━━━ Records for the exercise ━━━

(* ===== verification/Locks.v ===== *)
(** The mutex of [routing_table/updater.go] as a state: every region between
    [u.lock.Lock()] and [u.lock.Unlock()] in three steps, what the goroutines
    do outside of them, the wait for the configurer's lock and for the routing
    API.  Who can block whom, and who touches the maps of the table at the same
    time. *)
From stdpp Require Import functions.
From S2P Require Import Prelude GoStrings RoutingTable Updater Concurrency DrainConc.
#[local] Open Scope Z_scope.

(** * Goroutines *)

(** A goroutine that runs [Sync], one that runs [Drain], and a caller of
    [HandleEvent] or [PruneStaleRoutes]. *)
Inductive who := ASync (i : nat) | ADrain (i : nat) | ACall (i : nat).
#[export] Instance who_eq_dec : EqDecision who.
Proof. solve_decision. Defined.

(** Where a goroutine is with the region it enters next: before [Lock], in the
    region, before [Unlock]. *)
Inductive stage := Outside | Inside | Leaving.
#[export] Instance stage_eq_dec : EqDecision stage.
Proof. solve_decision. Defined.

Section locks.
Context {tags : ModificationTags} {api : RoutingAPI} {rc : RouterConfigurer}.
Context (time_Now : nat → Z).

Inductive caller :=
  | CallsHandleEvent (e : TcpEvent)
  | CallsPrune (tr : TableRange)
  | HasReturned.

(** The updater with its goroutines and the configurer's lock, the callers, the
    updater's mutex, which knows no owner, and where each goroutine is. *)
Record locked_state := mkLocked {
  lk_cut : cut_state;
  lk_callers : list caller;
  lk_locked : bool;
  lk_stage : who → stage
}.
#[local] Abbreviation lk_st s := (cut_st (lk_cut s)).
#[local] Abbreviation lk_shared s := (shared (cut_st (lk_cut s))).

Definition locked_start (u : UState) : locked_state :=
  mkLocked (mkCut (mkState u [] []) None) [] false (λ _, Outside).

━━━

Each line above should appear again, reproduced exactly.

(* ===== verification/Locks.v ===== *)
(** The mutex of [routing_table/updater.go] as a state: every region between
    [u.lock.Lock()] and [u.lock.Unlock()] in three steps, what the goroutines
    do outside of them, the wait for the configurer's lock and for the routing
    API.  Who can block whom, and who touches the maps of the table at the same
    time. *)
From stdpp Require Import functions.
From S2P Require Import Prelude GoStrings RoutingTable Updater Concurrency DrainConc.
#[local] Open Scope Z_scope.

(** * Goroutines *)

(** A goroutine that runs [Sync], one that runs [Drain], and a caller of
    [HandleEvent] or [PruneStaleRoutes]. *)
Inductive who := ASync (i : nat) | ADrain (i : nat) | ACall (i : nat).
#[export] Instance who_eq_dec : EqDecision who.
Proof. solve_decision. Defined.

(** Where a goroutine is with the region it enters next: before [Lock], in the
    region, before [Unlock]. *)
Inductive stage := Outside | Inside | Leaving.
#[export] Instance stage_eq_dec : EqDecision stage.
Proof. solve_decision. Defined.

Section locks.
Context {tags : ModificationTags} {api : RoutingAPI} {rc : RouterConfigurer}.
Context (time_Now : nat → Z).

Inductive caller :=
  | CallsHandleEvent (e : TcpEvent)
  | CallsPrune (tr : TableRange)
  | HasReturned.

(** The updater with its goroutines and the configurer's lock, the callers, the
    updater's mutex, which knows no owner, and where each goroutine is. *)
Record locked_state := mkLocked {
  lk_cut : cut_state;
  lk_callers : list caller;
  lk_locked : bool;
  lk_stage : who → stage
}.
#[local] Abbreviation lk_st s := (cut_st (lk_cut s)).
#[local] Abbreviation lk_shared s := (shared (cut_st (lk_cut s))).

Definition locked_start (u : UState) : locked_state :=
  mkLocked (mkCut (mkState u [] []) None) [] false (λ _, Outside).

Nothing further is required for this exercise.